Alas, any chance of that happening ended three weeks ago when the Miami Heat lost its first-round series to the Philadelphia 76ers in five games.
In another sense, though, the 26-year-old shooting guard knows there's value that the team can take away from simply making the playoffs even if the postseason ride was short.
"Obviously as a competitor, you want to be out there and you want to be competing especially when you see some of these teams that you feel like you could have matched up well with playing," Johnson told reporters Tuesday while attending an end-of-year celebration event for the Heat Academy at AmericanAirlines Arena. "But at the same time, looking at it from a different perspective, actually making it to the playoffs this year and having a role on a playoff team kind of made me — and I'm sure some of the other guys who haven't really been in the playoffs — look at the game a little different and look at the playoff atmosphere a little different when we're watching other teams play."
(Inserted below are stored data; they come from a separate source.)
(** A name matches only the text of its own option. *)
Lemma name_matches n1 n2 rest :
  name_ok n1 -> name_ok n2 -> rest = [] \/ (exists v, rest = 61 :: v) ->
  take (length n1) (n2 ++ rest) = n1 -> get8 (n2 ++ rest) (length n1) = 61 \/ get8 (n2 ++ rest) (length n1) = 0 -> n1 = n2.
Proof.
  intros [_ H1] [_ H2] Hr Ht Hg. destruct (Nat.lt_trichotomy (length n1) (length n2)) as [Hl|[Hl|Hl]].
  - unfold get8 in Hg. rewrite app_nth1 in Hg by done. rewrite Forall_forall in H2.
    destruct (H2 (nth (length n1) n2 0)); [by apply list_elem_of_In, nth_In|]. tauto.
  - rewrite Hl, take_app_length in Ht. done.
  - rewrite take_app_ge in Ht by lia. destruct Hr as [->|[v ->]].
    + rewrite take_nil, app_nil_r in Ht. subst. lia.
    + destruct (length n1 - length n2)%nat as [|k] eqn:Hk; [lia|]. rewrite <- Ht in H1. simpl in H1.
      apply Forall_app in H1 as [_ H1]. apply Forall_cons in H1 as [[_ ?] _]. done.
Qed.

Section written.
Context {O : Type} (cmd : command_descriptor O) (cmd_ok : options_ok cmd).

Definition spec (o : option_descriptor O) : option_spec := Option (longopt o) (opt_has_arg o) None (shortopt o).

Lemma match_long_option_other argv n1 h fl v n2 rest g :
  name_ok n1 -> name_ok n2 -> rest = [] \/ (exists v, rest = 61 :: v) -> n1 <> n2 ->
  match_long_option argv (n2 ++ rest) (Option n1 h fl v) g = None.
Proof.
  intros H1 H2 Hr Hne. unfold match_long_option. cbn [name]. destruct (decide (take _ _ <> _)) as [|Ht%dec_stable]; [done|].
  rewrite decide_True; [done|]. split; intros Hg; by destruct Hne; eapply name_matches; eauto.
Qed.

Lemma long_loop_find argv o rest g r :
  o ∈ options cmd -> rest = [] \/ (exists v, rest = 61 :: v) ->
  match_long_option argv (longopt o ++ rest) (spec o) g = Some r ->
  long_loop argv (longopt o ++ rest) (longopts cmd) g = Some r.
Proof.
  intros Ho Hr Hm. unfold longopts. pose proof (long_names _ cmd_ok) as Hn. pose proof (long_distinct _ cmd_ok) as Hd.
  assert (name_ok (longopt o)) as Hno by (rewrite Forall_map, Forall_forall in Hn; by apply Hn).
  induction (options cmd) as [|o' l IH]; [by apply elem_of_nil in Ho|]. simpl.
  apply Forall_cons in Hn as [Hn' Hn]. apply NoDup_cons in Hd as [Hx Hd].
  apply elem_of_cons in Ho as [<-|Ho]; [unfold spec in Hm; by rewrite Hm|].
  rewrite match_long_option_other; [by apply IH|done..|]. intros Heq. apply Hx. rewrite Heq. apply elem_of_app. left.
  by apply list_elem_of_fmap_2.
Qed.

Lemma short_loop_skip argv text k rest g :
  short_loop argv text k (replicate k 58 ++ rest) g = short_loop argv text 0 rest g.
Proof. induction k; simpl; auto. Qed.

Lemma count_colons_replicate k rest : get8 rest 0 <> 58 -> count_colons (replicate k 58 ++ rest) = k.
Proof.
  intros Hr. induction k as [|k IH]; simpl; [|by rewrite IH]. destruct rest as [|c rest]; [done|]. simpl. by rewrite decide_False.
Qed.

Lemma short_loop_find argv o text g r :
  o ∈ options cmd -> get8 text 0 = shortopt o -> match_short_option argv text (shortopt o) (opt_has_arg o) g = Some r ->
  short_loop argv text 0 (shortopts cmd) g = Some r.
Proof.
  intros Ho Ht Hm. unfold shortopts. pose proof (short_names _ cmd_ok) as Hn. pose proof (short_distinct _ cmd_ok) as Hd.
  induction (options cmd) as [|o' l IH]; [by apply elem_of_nil in Ho|]. simpl.
  apply Forall_cons in Hn as [Hn' Hn]. apply NoDup_cons in Hd as [Hx Hd].
  rewrite <- app_assoc, count_colons_replicate; cycle 1.
  { destruct l as [|o2 l]; [done|]. simpl. apply Forall_cons in Hn as [Hn _]. unfold get8. simpl. tauto. }
  apply elem_of_cons in Ho as [<-|Ho]; [by rewrite Hm|]. rewrite short_loop_skip. unfold match_short_option at 1.
  rewrite decide_True; [by apply IH|]. rewrite Ht. intros Heq. apply Hx. rewrite <- Heq. apply elem_of_app. left.
  by apply list_elem_of_fmap_2.
Qed.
Johnson is a prime example of that. The Heat's playoff run — despite lasting just five games — was only the second of Johnson's young NBA career and his first as a starter.
He wasn't alone. Johnson was one of three Heat players to log his first career playoff starts this year, along with James Johnson and Josh Richardson. All three showed strides at points during the series loss to the 76ers.
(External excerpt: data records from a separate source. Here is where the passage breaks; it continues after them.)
Lemma chomped_strip text line : chomped text line <-> line = strip_cr text.
Proof.
  unfold strip_cr. destruct (last_is 13 text) eqn:Hl.
  - apply last_is_snoc in Hl as (front & ->). rewrite removelast_last. split.
    + intros [[? _]%app_inj_2|[<- H]]; [done|done|]. by destruct (H front).
    + intros ->. by left.
  - rewrite last_is_not in Hl. split; [|intros ->; by right]. by intros [->|[-> _]]; [destruct (Hl line)|].
Qed.

Lemma blank_nonzero l : blank l -> Forall (fun c => c <> 0) l.
Proof. intros H. eapply Forall_impl; [exact H|]. by intros c Hc ->. Qed.
Lemma solid_nonzero l : solid l -> Forall (fun c => c <> 0) l.
Proof. intros H. eapply Forall_impl; [exact H|]. by intros c [Hc _]. Qed.

Lemma cstring_stops a rest : Forall (fun c => c <> 0) a -> rest = [] \/ (exists l, rest = 0 :: l) -> cstring (a ++ rest) = a.
Proof.
  intros Ha Hr. induction Ha as [|c a Hc _ IH]; simpl; [destruct Hr as [->|[l ->]]; done|]. by rewrite decide_False, IH.
Qed.

Lemma cstring_split l : exists rest, l = cstring l ++ rest /\ Forall (fun c => c <> 0) (cstring l) /\ (rest = [] \/ exists m, rest = 0 :: m).
Proof.
  induction l as [|c l (rest & Hl & Hf & Hr)]; [by exists []; split_and!; [..|left]|]. simpl. case_decide as Hc.
  - subst c. exists (0 :: l). split_and!; [done|done|eauto].
  - exists rest. split_and!; [simpl; by rewrite <- Hl|by constructor|done].
Qed.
And despite injuring his left thumb during Game 3 and scoring 0 points in Game 4, Johnson still shot 53.8 percent from the field and 60 percent from three-point range — both well above his regular-season averages of 43.5 and 36.7 percent. Johnson had surgery on his thumb April 30 and said he should be out of the cast in a couple weeks.
But that doesn't make it any easier for the team to watch as the Boston Celtics, Cleveland Cavaliers, Golden State Warriors and Houston Rockets continue their run toward the NBA Finals and the Heat has already shifted its attention to the offseason and the 2018-19 season.
"It's tough to just watch it," said Rodney McGruder, who missed the first 60 games of the season but played in 18 of the Heat's final 22 games and played 16 minutes in the playoffs, "but you can also use it as a teaching tool, too, seeing how guys handle those situations and those key moments and things like that. Just using it for positive things. Just watching the game from a coach's eye, I would say."
He’s optimistic that watching the playoffs now will help prepare him for another playoff run and a longer offseason will be beneficial long term.
"Hopefully next year," McGruder said, "I'm not done at this time."